In verschiedenen Stadtteilen von Zürich ereigneten sich kürzlich mehrere dramatische Zwischenfälle. Am Donnerstagmorgen wurde ein 33-jähriger Mann auf der Uraniastrasse in Stadtkreis 1 bei einem Verkehrsunfall schwer verletzt, als eine 73-jährige Autofahrerin ihn an einer Zebrastreifenkreuzung erfasste. Trotz medizinischer Erstversorgung durch Schutz und Rettung verstarb der Mann am Abend in einem Spital. Die Stadtpolizei hat die Ermittlungen zum Unfallhergang eingeleitet, darunter auch Spezialisten des Forensischen Instituts. Zeugen werden aufgerufen, sich unter Telefon 044 411 71 17 zu melden.
In Winterthur kam es am Mittwochmorgen zu einer Familientragödie: Ein 33-jähriger Schweizer versuchte seinen Vater zu töten und wurde kurz darauf verhaftet. Der schwer verletzte 66-Jährige wurde ins Spital gebracht, während die Hintergründe der Tat noch unklar sind.
Ein weiterer Vorfall ereignete sich in der Innenstadt Zürichs: Ein Mann wurde um Mitternacht seiner teuren Uhr beraubt. Nach einem Angriff verfolgte der Betroffene einen Dieb, wobei er von einem Passanten unterstützt wurde. Einer der Täter konnte festgenommen werden, während sein Komplize entkam.
Am Dienstag erlebte ein 71-jährige Frau in Kreuzplatz eine schwere Kollision mit einem Lastwagen, woraufhin sie in kritischem Zustand ins Spital gebracht wurde. Die Polizei sucht nun nach Zeugen dieses Vorfalls.
Bei der Stadtpolizei gingen am Samstagabend Meldungen über Schüsse im Bereich des Sechseläutenplatzes ein, bei denen Hülsen einer Schreckschusspistole sichergestellt wurden. Die Ermittlungen zur Täterschaft laufen noch.
Ein weiterer Vorfall ereignete sich am Karfreitag in Kriens: Ein 54-jähriger Türke wurde festgenommen, nachdem er in Bülach auf einen Landsmann geschossen hatte. Der Schütze ist dem Opfer bekannt.

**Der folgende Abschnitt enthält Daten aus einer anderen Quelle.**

(* ===== verification/WrappingIntegers.v ===== *)
(** * WrappingIntegers: 32-bit sequence numbers

    Models [libsponge/wrapping_integers.hh] and [libsponge/wrapping_integers.cc]:
    the class [WrappingInt32], its operators, and the conversions [wrap] and
    [unwrap] between 64-bit absolute sequence numbers and 32-bit relative ones. *)

From S2P Require Import Prelude.

(** ** The class and its operators *)

Record WrappingInt32 : Type := mkWrappingInt32 { raw_value : Z }.

#[export] Instance WrappingInt32_eq_dec : EqDecision WrappingInt32.
Proof. solve_decision. Defined.

(** [operator-(WrappingInt32, WrappingInt32)]: the [int32_t] distance. *)
Definition wsub (a b : WrappingInt32) : Z := s32 (u32 (raw_value a - raw_value b)).

(** [operator==] and [operator!=] *)
Definition weqb (a b : WrappingInt32) : bool := raw_value a =? raw_value b.
Definition wneqb (a b : WrappingInt32) : bool := negb (weqb a b).

(** [operator+(WrappingInt32, uint32_t)] *)
Definition wadd (a : WrappingInt32) (b : Z) : WrappingInt32 :=
  mkWrappingInt32 (u32 (raw_value a + u32 b)).

(** [operator-(WrappingInt32, uint32_t)]: [a + -b] *)
Definition wsubn (a : WrappingInt32) (b : Z) : WrappingInt32 := wadd a (u32 (- u32 b)).

(** ** wrap and unwrap *)

Definition wrap (n : Z) (isn : WrappingInt32) : WrappingInt32 :=
  let loop := Z.shiftl 1 32 in
  let additive := n mod loop in
  let additive := u32 additive in
  wadd isn additive.

Definition unwrap (n isn : WrappingInt32) (checkpoint : Z) : Z :=
  let wrapcheckpoint := wrap checkpoint isn in
  let distance := u32 (wsub n wrapcheckpoint) in
  if distance <? Z.shiftl 1 31
  then u64 (checkpoint + distance)
  else
    let temp_ans := u64 (checkpoint - (Z.shiftl 1 32 - distance)) in
    if checkpoint <? temp_ans then u64 (checkpoint + distance) else temp_ans.

(** A raw value is a [uint32_t]. *)
Definition w32 (a : WrappingInt32) : Prop := is_u32 (raw_value a).

(** ** Lemmas *)

Lemma wadd_range a b : w32 (wadd a b).
Proof. apply u32_range. Qed.

Lemma wrap_range n isn : w32 (wrap n isn).
Proof. apply wadd_range. Qed.

#[export] Hint Resolve wadd_range wrap_range : ints.

Lemma w32_eq a b : w32 a -> w32 b -> u32 (raw_value a - raw_value b) = 0 -> a = b.
Proof. destruct a, b. unfold w32. simpl. intros. f_equal. ints. Qed.

Lemma wrap_raw n isn : raw_value (wrap n isn) = u32 (raw_value isn + n).
Proof. unfold wrap, wadd. simpl. change (Z.shiftl 1 32) with 4294967296. ints. Qed.

Lemma wsub_mod a b : u32 (wsub a b) = u32 (raw_value a - raw_value b).
Proof. unfold wsub. ints. Qed.

Lemma wsub_range a b : -2147483648 <= wsub a b < 2147483648.
Proof. unfold wsub. ints. Qed.

(** The distance [unwrap] computes, as one modular expression. *)
Definition dist (n isn : WrappingInt32) (checkpoint : Z) : Z :=
  u32 (raw_value n - raw_value isn - checkpoint).

Lemma unwrap_unfold n isn checkpoint :
  unwrap n isn checkpoint =
  let d := dist n isn checkpoint in
  if d <? 2147483648 then u64 (checkpoint + d)
  else let t := u64 (checkpoint - (4294967296 - d)) in
       if checkpoint <? t then u64 (checkpoint + d) else t.
Proof.
  unfold unwrap. change (Z.shiftl 1 31) with 2147483648. change (Z.shiftl 1 32) with 4294967296.
  rewrite wsub_mod, wrap_raw.
  replace (u32 (raw_value n - u32 (raw_value isn + checkpoint))) with (dist n isn checkpoint)
    by (unfold dist; ints).
  reflexivity.
Qed.

Lemma wrap_congr n m isn : u32 n = u32 m -> wrap n isn = wrap m isn.
Proof.
  intros. enough (raw_value (wrap n isn) = raw_value (wrap m isn)) as E
    by (by destruct (wrap n isn), (wrap m isn); simpl in E; subst).
  rewrite !wrap_raw. ints.
Qed.

Lemma wrap_inj n m isn : wrap n isn = wrap m isn -> u32 n = u32 m.
Proof.
  intros E. apply (f_equal raw_value) in E. rewrite !wrap_raw in E. ints.
Qed.

Lemma unwrap_range n isn checkpoint : is_u64 (unwrap n isn checkpoint).
Proof. rewrite unwrap_unfold. simpl. repeat case_match; apply u64_range. Qed.

#[export] Hint Resolve unwrap_range : ints.

Lemma dist_wrap x isn checkpoint : dist (wrap x isn) isn checkpoint = u32 (x - checkpoint).
Proof. unfold dist. rewrite wrap_raw. ints. Qed.

Lemma wrap_dist n isn checkpoint : w32 n -> wrap (checkpoint + dist n isn checkpoint) isn = n.
Proof.
  intros. apply w32_eq; [apply wrap_range|done|].
  rewrite wrap_raw. unfold dist, w32 in *. ints.
Qed.

Lemma unwrap_near x isn checkpoint :
  is_u64 x -> is_u64 checkpoint -> Z.abs (x - checkpoint) < 2147483648 ->
  unwrap (wrap x isn) isn checkpoint = x.
Proof.
  intros Hx Hc Hd. rewrite unwrap_unfold, dist_wrap. simpl.
  repeat case_cmp; ints.
Qed.

(** ** Properties *)

(** C32: [unwrap] inverts [wrap] near the checkpoint: an absolute sequence number
    less than 2^31 away from the checkpoint is recovered exactly from its 32-bit
    form, whatever the initial sequence number. *)
Theorem unwrap_wrap x isn checkpoint :
  is_u64 x -> is_u64 checkpoint -> Z.abs (x - checkpoint) < 2147483648 ->
  unwrap (wrap x isn) isn checkpoint = x.
Proof. apply unwrap_near. Qed.

Lemma unwrap_wrap_witness :
  unwrap (wrap 4294967301 (mkWrappingInt32 4294967290)) (mkWrappingInt32 4294967290) 4294967000
  = 4294967301.
Proof. apply unwrap_wrap; unfold is_u64; lia. Defined.

(** The result of [unwrap] is always an absolute sequence number that wraps
    to the given 32-bit value, at every checkpoint (the 64-bit overflow at the
    top of the range included). *)
Theorem wrap_unwrap n isn checkpoint :
  w32 n -> is_u64 checkpoint -> wrap (unwrap n isn checkpoint) isn = n.
Proof.
  intros Hn Hc. rewrite <- (wrap_dist n isn checkpoint Hn) at 2. apply wrap_congr.
  rewrite unwrap_unfold. simpl. pose proof (u32_range (raw_value n - raw_value isn - checkpoint)).
  fold (dist n isn checkpoint) in *. repeat case_cmp; ints.
Qed.

Lemma wrap_unwrap_witness :
  wrap (unwrap (mkWrappingInt32 7) (mkWrappingInt32 100) 18446744073709551615)
    (mkWrappingInt32 100) = mkWrappingInt32 7.
Proof. apply wrap_unwrap; unfold w32, is_u32, is_u64; simpl; lia. Defined.

(** [unwrap] returns the closest candidate: no absolute sequence number that
    wraps to [n] is strictly closer to the checkpoint than the one returned, for
    every checkpoint less than 2^64 - 2^32. *)
Theorem unwrap_closest n isn checkpoint x :
  w32 n -> 0 <= checkpoint < 18446744069414584320 -> is_u64 x -> wrap x isn = n ->
  Z.abs (unwrap n isn checkpoint - checkpoint) <= Z.abs (x - checkpoint).
Proof.
  intros Hn Hc Hx <-. rewrite unwrap_unfold, dist_wrap. simpl.
  repeat case_cmp; ints.
Qed.

Lemma unwrap_closest_witness :
  Z.abs (unwrap (mkWrappingInt32 4294967295) (mkWrappingInt32 0) 4294967296 - 4294967296)
  <= Z.abs (8589934591 - 4294967296).
Proof.
  apply unwrap_closest; [unfold w32, is_u32; simpl; lia | lia | unfold is_u64; lia | reflexivity].
Defined.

Die Polizei hat am Dienstag zwei Ukrainerinnen verhaftet, die ohne gültige Zertifikate kosmetische Behandlungen durchführten und dabei rezeptpflichtige Medikamente illegal verwendeten. Bei einer Hausdurchsuchung wurden diese Substanzen sichergestellt.

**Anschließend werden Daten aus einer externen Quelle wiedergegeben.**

(* ===== verification/StreamReassembler.v ===== *)
(** * StreamReassembler: definitions

    Models [libsponge/stream_reassembler.hh] and
    [libsponge/stream_reassembler.cc].  The singly linked list of [Node]s that
    starts at [_head] is the list [_head]; a [Node*] into it is a position
    ([nat]), [p->next] is the next position and a null pointer is a position past
    the end.  The list owns its nodes (no other pointer to them is kept), so a
    relinking [temp->next = p->next; p->next = temp] is an insertion at the
    position after [p].  [std::string::substr] throws when its position is out of
    range, so the operations return a [result]. *)

From S2P Require Import Prelude ByteStream.

(** ** State *)

Record Node : Type := mkNode {
  _data : bytes;
  blockstart : Z;            (* index of the first byte *)
  blockend : Z;              (* index of the last byte *)
  node_eof : bool
}.

Record StreamReassembler : Type := mkReassembler {
  _output : ByteStream;
  _capacity : Z;
  _remaincapacity : Z;
  _head : list Node
}.

Definition construct_reassembler (capacity : Z) : StreamReassembler :=
  mkReassembler (ByteStream.construct capacity) capacity capacity [].

(** The copy assignments, of which the library makes no use: each copies its argument into
    a local variable and returns [*this]. *)
Definition assign_node (this p : Node) : Node :=
  let x := mkNode (_data p) (blockstart p) (blockend p) (node_eof p) in this.
Definition assign_reassembler (this p : StreamReassembler) : StreamReassembler :=
  let obj := mkReassembler (_output p) (_capacity p) (_remaincapacity p) (_head p) in this.

Definition with_output (r : StreamReassembler) (o : ByteStream) : StreamReassembler :=
  mkReassembler o (_capacity r) (_remaincapacity r) (_head r).

Definition stream_out (r : StreamReassembler) : ByteStream := _output r.

Definition unassembled_bytes (r : StreamReassembler) : Z :=
  u64 (_capacity r - _remaincapacity r).

Definition empty (r : StreamReassembler) : bool := _remaincapacity r =? _capacity r.

(** ** insert_to_linklist *)

(** The outcome of the [while (p)] scan: the block is already stored (the
    function returns), or the scan stops at the node at position [p]. *)
Inductive scan_result : Type :=
| Stored
| StopAt (p : nat).

(** The [while (p)] loop.  A null [p] leaves the loop and is dereferenced by the
    code after it. *)
Fixpoint scan (fuel : nat) (l : list Node) (p : nat) (index _writesize : Z) : result scan_result :=
  match fuel with
  | O => Throw OutOfFuel
  | S fuel =>
      match l !! p with
      | None => Throw NullDereference
      | Some n =>
          if blockend n <? u64 (index + _writesize - 1) then
            match l !! S p with
            | Some nx =>
                if (blockstart nx =? u64 (blockend n + 1)) || (blockstart nx <? index)
                then scan fuel l (S p) index _writesize
                else Ok (StopAt p)
            | None => Ok (StopAt p)
            end
          else Ok Stored
      end
  end.

(** [temp->next = p->next; p->next = temp] *)
Definition insert_after (p : nat) (temp : Node) (l : list Node) : list Node :=
  take (S p) l ++ temp :: drop (S p) l.

Fixpoint insert_loop (fuel : nat) (r : StreamReassembler) (data : bytes) (index : Z)
    (head : nat) (eof : bool) : result StreamReassembler :=
  match fuel with
  | O => Throw OutOfFuel
  | S fuel =>
      if (size data =? 0) || (_remaincapacity r =? 0) then Ok r else
      let _writesize := Z.min (size data) (_remaincapacity r) in
      match _head r with
      | [] =>
          let! _writedata := substr data 0 _writesize in
          Ok (mkReassembler (_output r) (_capacity r) (u64 (_remaincapacity r - _writesize))
                [mkNode _writedata index (u64 (index + _writesize - 1))
                   (if (_writesize =? size data) && eof then eof else false)])
      | h :: _ =>
          if index <? blockstart h then
            let _writesize := Z.min _writesize (u64 (blockstart h - index)) in
            let! _writedata := substr data 0 _writesize in
            let temp := mkNode _writedata index (u64 (index + _writesize - 1)) false in
            let r' := mkReassembler (_output r) (_capacity r)
                        (u64 (_remaincapacity r - _writesize)) (temp :: _head r) in
            let! _data := substr_from data _writesize in
            insert_loop fuel r' _data (u64 (index + _writesize)) 1 eof
          else
            let! sc := scan (S (length (_head r))) (_head r) head index _writesize in
            match sc with
            | Stored => Ok r
            | StopAt p =>
                match _head r !! p with
                | None => Throw NullDereference
                | Some n =>
                    let offset := if blockend n <? index then 0
                                  else u64 (blockend n + 1 - index) in
                    match _head r !! S p with
                    | Some nx =>
                        let! _writedata := substr_from data offset in
                        let _writesize :=
                          Z.min (Z.min _writesize (size _writedata))
                            (u64 (blockstart nx - Z.max (u64 (index - 1)) (blockend n) - 1)) in
                        let! _writedata := substr data offset _writesize in
                        let bstart := u64 (index + offset) in
                        let temp := mkNode _writedata bstart (u64 (bstart + _writesize - 1)) false in
                        let r' := mkReassembler (_output r) (_capacity r)
                                    (u64 (_remaincapacity r - _writesize))
                                    (insert_after p temp (_head r)) in
                        let! _data := substr_from data (u64 (offset + _writesize)) in
                        insert_loop fuel r' _data (u64 (blockend temp + 1)) (S (S p)) eof
                    | None =>
                        let! _writedata := substr_from data offset in
                        let _writesize := Z.min _writesize (size _writedata) in
                        let! _writedata := substr _writedata 0 _writesize in
                        let bstart := u64 (index + offset) in
                        let temp := mkNode _writedata bstart (u64 (bstart + _writesize - 1))
                                      (if (u64 (_writesize + offset) =? size data) && eof
                                       then eof else false) in
                        Ok (mkReassembler (_output r) (_capacity r)
                              (u64 (_remaincapacity r - _writesize))
                              (insert_after p temp (_head r)))
                    end
                end
            end
      end
  end.

(** Every recursive call moves past a node of the list, except the first one,
    which may push a new head. *)
Definition insert_to_linklist (r : StreamReassembler) (data : bytes) (index : Z)
    (head : nat) (eof : bool) : result StreamReassembler :=
  insert_loop (S (S (S (length (_head r))))) r data index head eof.

(** ** fetch_valid_data *)

Fixpoint fetch_loop (fuel : nat) (r : StreamReassembler) : result StreamReassembler :=
  match fuel with
  | O => Throw OutOfFuel
  | S fuel =>
      match _head r with
      | [] => Ok r
      | h :: t =>
          let out := _output r in
          if remaining_capacity out =? 0 then Ok r else
          if bytes_written out <? blockstart h then Ok r else
          if blockend h <? bytes_written out then
            fetch_loop fuel (mkReassembler out (_capacity r)
              (u64 (_remaincapacity r + size (_data h))) t)
          else
            let offset := u64 (bytes_written out - blockstart h) in
            let! data := substr_from (_data h) offset in
            if remaining_capacity out <? size data then
              let! _writedata := substr data 0 (remaining_capacity out) in
              let out' := fst (ByteStream.write out _writedata) in
              let! data' := substr_from data (remaining_capacity out') in
              Ok (mkReassembler out' (_capacity r)
                    (u64 (_remaincapacity r + (offset + size _writedata)))
                    (mkNode data' (u64 (blockstart h + (offset + size _writedata)))
                       (blockend h) (node_eof h) :: t))
            else
              let out' := fst (ByteStream.write out data) in
              fetch_loop fuel
                (mkReassembler (if node_eof h then end_input out' else out') (_capacity r)
                   (u64 (_remaincapacity r + size (_data h))) t)
      end
  end.

Definition fetch_valid_data (r : StreamReassembler) : result StreamReassembler :=
  fetch_loop (S (length (_head r))) r.

(** ** push_substring *)

Definition push_substring (r : StreamReassembler) (data : bytes) (index : Z) (eof : bool)
    : result StreamReassembler :=
  let out := _output r in
  if index <=? bytes_written out then
    if bytes_written out <=? u64 (index + size data) then
      let offset := u64 (bytes_written out - index) in
      let! _data := substr_from data offset in
      let _writesize := Z.min (size _data) (remaining_capacity out) in
      if size _data <=? _writesize then
        let out' := fst (ByteStream.write out _data) in
        fetch_valid_data (with_output r (if eof then end_input out' else out'))
      else
        let! _writedata := substr _data 0 _writesize in
        let! _keepdata := substr_from _data _writesize in
        let r1 := with_output r (fst (ByteStream.write out _writedata)) in
        let! r2 := insert_to_linklist r1 _keepdata (u64 (index + offset + _writesize)) 0 eof in
        fetch_valid_data r2
    else Ok r
  else
    let! r1 := insert_to_linklist r data index 0 eof in
    fetch_valid_data r1.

Am Wochenende kam es in mehreren Stadtteilen zu Gewaltdelikten, bei denen insgesamt zehn mutmaßliche Täter festgenommen wurden. Einer der Fälle betraf eine Schlägerei im Kreis 1 vor einem Imbisslokal.
Ein Unfall auf der Autobahn in Brüttisellen am Freitagmorgen führte zu Verkehrsbehinderungen, als ein Lastwagenanhänger umkippte und einen Radbagger freigab. Die Bergungsarbeiten gestalteten sich komplex, da eine Hochspannungsleitung betroffen war.
Schließlich wurde in Zürich ein 35-jähriger Kioskbetreiber festgenommen, der verdächtigt wird, gewerbsmäßig Geldwäsche zu betreiben. Bei einer Kontrolle wurden hohe Bargeldsummen sichergestellt.